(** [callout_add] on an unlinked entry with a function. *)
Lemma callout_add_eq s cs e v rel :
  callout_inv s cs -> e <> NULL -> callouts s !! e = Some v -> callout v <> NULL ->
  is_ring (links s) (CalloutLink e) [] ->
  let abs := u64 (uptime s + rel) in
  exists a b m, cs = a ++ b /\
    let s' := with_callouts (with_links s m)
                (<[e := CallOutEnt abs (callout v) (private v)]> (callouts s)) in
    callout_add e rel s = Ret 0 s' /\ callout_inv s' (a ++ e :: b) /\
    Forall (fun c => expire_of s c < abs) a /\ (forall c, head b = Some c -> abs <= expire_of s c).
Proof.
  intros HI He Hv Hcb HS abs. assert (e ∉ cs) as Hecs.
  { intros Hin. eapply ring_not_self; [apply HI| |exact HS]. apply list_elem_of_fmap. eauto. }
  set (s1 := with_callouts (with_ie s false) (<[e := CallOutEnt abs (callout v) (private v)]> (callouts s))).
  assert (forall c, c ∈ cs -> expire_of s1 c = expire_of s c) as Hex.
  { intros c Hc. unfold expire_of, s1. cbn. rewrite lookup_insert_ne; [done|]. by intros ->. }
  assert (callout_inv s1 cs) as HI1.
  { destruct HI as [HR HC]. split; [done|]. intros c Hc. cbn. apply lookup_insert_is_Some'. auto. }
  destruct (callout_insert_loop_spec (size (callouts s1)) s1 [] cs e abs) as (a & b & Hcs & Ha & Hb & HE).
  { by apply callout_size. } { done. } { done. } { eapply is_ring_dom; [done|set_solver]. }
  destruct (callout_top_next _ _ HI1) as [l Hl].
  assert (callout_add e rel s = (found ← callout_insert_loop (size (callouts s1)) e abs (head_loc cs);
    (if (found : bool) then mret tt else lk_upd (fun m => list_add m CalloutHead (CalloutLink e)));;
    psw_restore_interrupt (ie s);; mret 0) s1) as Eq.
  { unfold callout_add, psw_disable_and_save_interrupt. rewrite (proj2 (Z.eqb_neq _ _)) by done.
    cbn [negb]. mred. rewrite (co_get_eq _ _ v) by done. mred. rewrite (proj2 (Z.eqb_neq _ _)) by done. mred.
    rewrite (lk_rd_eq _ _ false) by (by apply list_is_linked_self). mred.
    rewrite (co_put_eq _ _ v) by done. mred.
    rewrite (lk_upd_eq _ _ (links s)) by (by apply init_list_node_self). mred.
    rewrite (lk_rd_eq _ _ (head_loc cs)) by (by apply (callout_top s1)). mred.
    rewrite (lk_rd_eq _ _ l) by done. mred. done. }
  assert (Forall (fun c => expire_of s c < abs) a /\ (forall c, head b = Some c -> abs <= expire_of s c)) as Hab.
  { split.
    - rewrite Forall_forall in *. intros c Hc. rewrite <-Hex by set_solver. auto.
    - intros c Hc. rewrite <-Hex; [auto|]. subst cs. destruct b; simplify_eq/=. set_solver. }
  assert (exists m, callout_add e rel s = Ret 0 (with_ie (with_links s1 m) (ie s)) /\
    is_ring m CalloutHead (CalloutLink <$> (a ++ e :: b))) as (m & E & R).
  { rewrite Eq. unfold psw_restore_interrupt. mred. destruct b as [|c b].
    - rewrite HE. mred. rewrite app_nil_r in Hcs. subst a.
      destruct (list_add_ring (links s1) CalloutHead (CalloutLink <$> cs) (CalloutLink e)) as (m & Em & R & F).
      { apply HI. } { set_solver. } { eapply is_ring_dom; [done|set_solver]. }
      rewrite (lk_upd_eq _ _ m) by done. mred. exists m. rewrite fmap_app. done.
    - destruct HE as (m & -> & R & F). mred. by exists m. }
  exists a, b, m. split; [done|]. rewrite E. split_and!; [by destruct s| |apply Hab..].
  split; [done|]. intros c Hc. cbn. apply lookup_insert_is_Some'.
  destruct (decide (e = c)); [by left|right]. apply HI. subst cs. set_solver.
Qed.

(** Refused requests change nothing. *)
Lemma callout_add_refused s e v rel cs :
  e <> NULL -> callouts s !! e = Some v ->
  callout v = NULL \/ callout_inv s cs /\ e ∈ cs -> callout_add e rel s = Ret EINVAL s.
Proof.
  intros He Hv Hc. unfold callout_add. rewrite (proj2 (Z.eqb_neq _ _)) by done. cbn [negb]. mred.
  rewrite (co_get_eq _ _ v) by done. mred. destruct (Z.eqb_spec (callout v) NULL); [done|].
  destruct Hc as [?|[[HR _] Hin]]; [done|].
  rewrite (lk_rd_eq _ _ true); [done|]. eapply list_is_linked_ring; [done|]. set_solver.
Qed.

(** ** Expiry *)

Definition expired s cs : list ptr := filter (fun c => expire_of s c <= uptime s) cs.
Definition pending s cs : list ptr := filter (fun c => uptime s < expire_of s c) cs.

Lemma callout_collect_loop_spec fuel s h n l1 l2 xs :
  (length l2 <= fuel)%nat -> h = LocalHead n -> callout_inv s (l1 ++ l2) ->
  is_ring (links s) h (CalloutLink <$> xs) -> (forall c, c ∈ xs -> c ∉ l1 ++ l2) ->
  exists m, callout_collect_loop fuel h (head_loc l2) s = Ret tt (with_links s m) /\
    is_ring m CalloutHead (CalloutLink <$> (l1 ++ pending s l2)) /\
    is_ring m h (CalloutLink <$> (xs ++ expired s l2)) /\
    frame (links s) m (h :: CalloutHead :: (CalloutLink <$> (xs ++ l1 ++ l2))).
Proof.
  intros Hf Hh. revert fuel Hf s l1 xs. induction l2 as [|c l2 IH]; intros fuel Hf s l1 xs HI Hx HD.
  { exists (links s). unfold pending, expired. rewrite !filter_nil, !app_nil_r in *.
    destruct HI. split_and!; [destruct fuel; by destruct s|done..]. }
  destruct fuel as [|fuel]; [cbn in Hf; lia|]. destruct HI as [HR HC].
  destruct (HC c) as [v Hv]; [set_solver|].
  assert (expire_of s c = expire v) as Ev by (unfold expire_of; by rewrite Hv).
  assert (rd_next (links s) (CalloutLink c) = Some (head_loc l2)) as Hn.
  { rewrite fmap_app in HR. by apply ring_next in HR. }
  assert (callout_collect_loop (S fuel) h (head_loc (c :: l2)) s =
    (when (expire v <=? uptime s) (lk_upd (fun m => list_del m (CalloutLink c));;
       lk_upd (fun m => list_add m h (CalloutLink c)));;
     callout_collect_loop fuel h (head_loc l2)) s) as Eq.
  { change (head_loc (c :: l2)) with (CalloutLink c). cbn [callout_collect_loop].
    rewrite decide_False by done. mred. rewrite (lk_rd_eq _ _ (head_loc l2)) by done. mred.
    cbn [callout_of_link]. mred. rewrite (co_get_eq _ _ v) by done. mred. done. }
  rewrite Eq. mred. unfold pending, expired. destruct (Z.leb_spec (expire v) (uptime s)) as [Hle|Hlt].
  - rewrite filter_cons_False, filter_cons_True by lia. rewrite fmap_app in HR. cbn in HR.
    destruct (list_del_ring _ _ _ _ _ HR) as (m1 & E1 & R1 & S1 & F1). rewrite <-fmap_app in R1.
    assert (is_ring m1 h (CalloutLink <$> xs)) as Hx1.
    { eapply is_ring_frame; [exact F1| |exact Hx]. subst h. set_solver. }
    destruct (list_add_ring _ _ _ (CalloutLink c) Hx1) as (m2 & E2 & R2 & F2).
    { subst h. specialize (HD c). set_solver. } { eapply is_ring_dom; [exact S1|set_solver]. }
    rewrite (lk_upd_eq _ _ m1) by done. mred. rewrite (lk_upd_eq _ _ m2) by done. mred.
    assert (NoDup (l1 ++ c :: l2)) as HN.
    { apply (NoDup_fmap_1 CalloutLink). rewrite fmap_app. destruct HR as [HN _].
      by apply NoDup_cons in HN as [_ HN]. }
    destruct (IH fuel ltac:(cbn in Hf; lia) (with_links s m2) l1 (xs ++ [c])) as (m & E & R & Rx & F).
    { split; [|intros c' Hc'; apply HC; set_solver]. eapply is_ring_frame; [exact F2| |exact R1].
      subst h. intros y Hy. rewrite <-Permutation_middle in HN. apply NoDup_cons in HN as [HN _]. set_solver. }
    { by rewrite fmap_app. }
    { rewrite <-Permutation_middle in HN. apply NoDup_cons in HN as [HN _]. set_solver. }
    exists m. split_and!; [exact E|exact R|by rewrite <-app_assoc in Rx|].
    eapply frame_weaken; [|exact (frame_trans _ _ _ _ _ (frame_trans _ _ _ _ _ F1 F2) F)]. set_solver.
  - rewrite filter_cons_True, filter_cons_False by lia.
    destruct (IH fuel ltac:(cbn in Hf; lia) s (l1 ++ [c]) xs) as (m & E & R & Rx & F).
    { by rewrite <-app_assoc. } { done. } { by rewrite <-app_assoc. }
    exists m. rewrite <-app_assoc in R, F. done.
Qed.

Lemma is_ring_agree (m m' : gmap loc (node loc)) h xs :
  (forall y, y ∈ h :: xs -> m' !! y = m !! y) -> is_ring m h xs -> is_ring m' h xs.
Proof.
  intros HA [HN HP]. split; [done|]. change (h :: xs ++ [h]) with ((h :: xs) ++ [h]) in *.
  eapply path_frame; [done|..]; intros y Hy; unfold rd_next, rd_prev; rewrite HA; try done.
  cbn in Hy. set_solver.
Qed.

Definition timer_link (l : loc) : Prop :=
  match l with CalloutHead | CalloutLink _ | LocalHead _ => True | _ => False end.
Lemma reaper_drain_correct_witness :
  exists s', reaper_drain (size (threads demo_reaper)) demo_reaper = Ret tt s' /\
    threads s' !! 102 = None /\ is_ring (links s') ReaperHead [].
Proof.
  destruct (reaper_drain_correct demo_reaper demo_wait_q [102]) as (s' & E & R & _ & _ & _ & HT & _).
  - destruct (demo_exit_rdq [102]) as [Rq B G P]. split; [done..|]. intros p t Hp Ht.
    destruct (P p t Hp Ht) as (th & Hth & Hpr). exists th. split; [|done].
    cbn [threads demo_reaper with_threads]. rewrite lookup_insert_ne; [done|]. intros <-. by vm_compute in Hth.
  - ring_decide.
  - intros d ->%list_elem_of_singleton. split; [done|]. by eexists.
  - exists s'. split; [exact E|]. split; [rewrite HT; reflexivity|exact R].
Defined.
++++++
(Your goal)
Produce an exact transcription of the lines from the one containing "exists s', reaper_drain" through the end of the records, both included, and no other lines.

(Exercise answer)
  exists s', reaper_drain (size (threads demo_reaper)) demo_reaper = Ret tt s' /\
    threads s' !! 102 = None /\ is_ring (links s') ReaperHead [].
Proof.
  destruct (reaper_drain_correct demo_reaper demo_wait_q [102]) as (s' & E & R & _ & _ & _ & HT & _).
  - destruct (demo_exit_rdq [102]) as [Rq B G P]. split; [done..|]. intros p t Hp Ht.
    destruct (P p t Hp Ht) as (th & Hth & Hpr). exists th. split; [|done].
    cbn [threads demo_reaper with_threads]. rewrite lookup_insert_ne; [done|]. intros <-. by vm_compute in Hth.
  - ring_decide.
  - intros d ->%list_elem_of_singleton. split; [done|]. by eexists.
  - exists s'. split; [exact E|]. split; [rewrite HT; reflexivity|exact R].
Defined.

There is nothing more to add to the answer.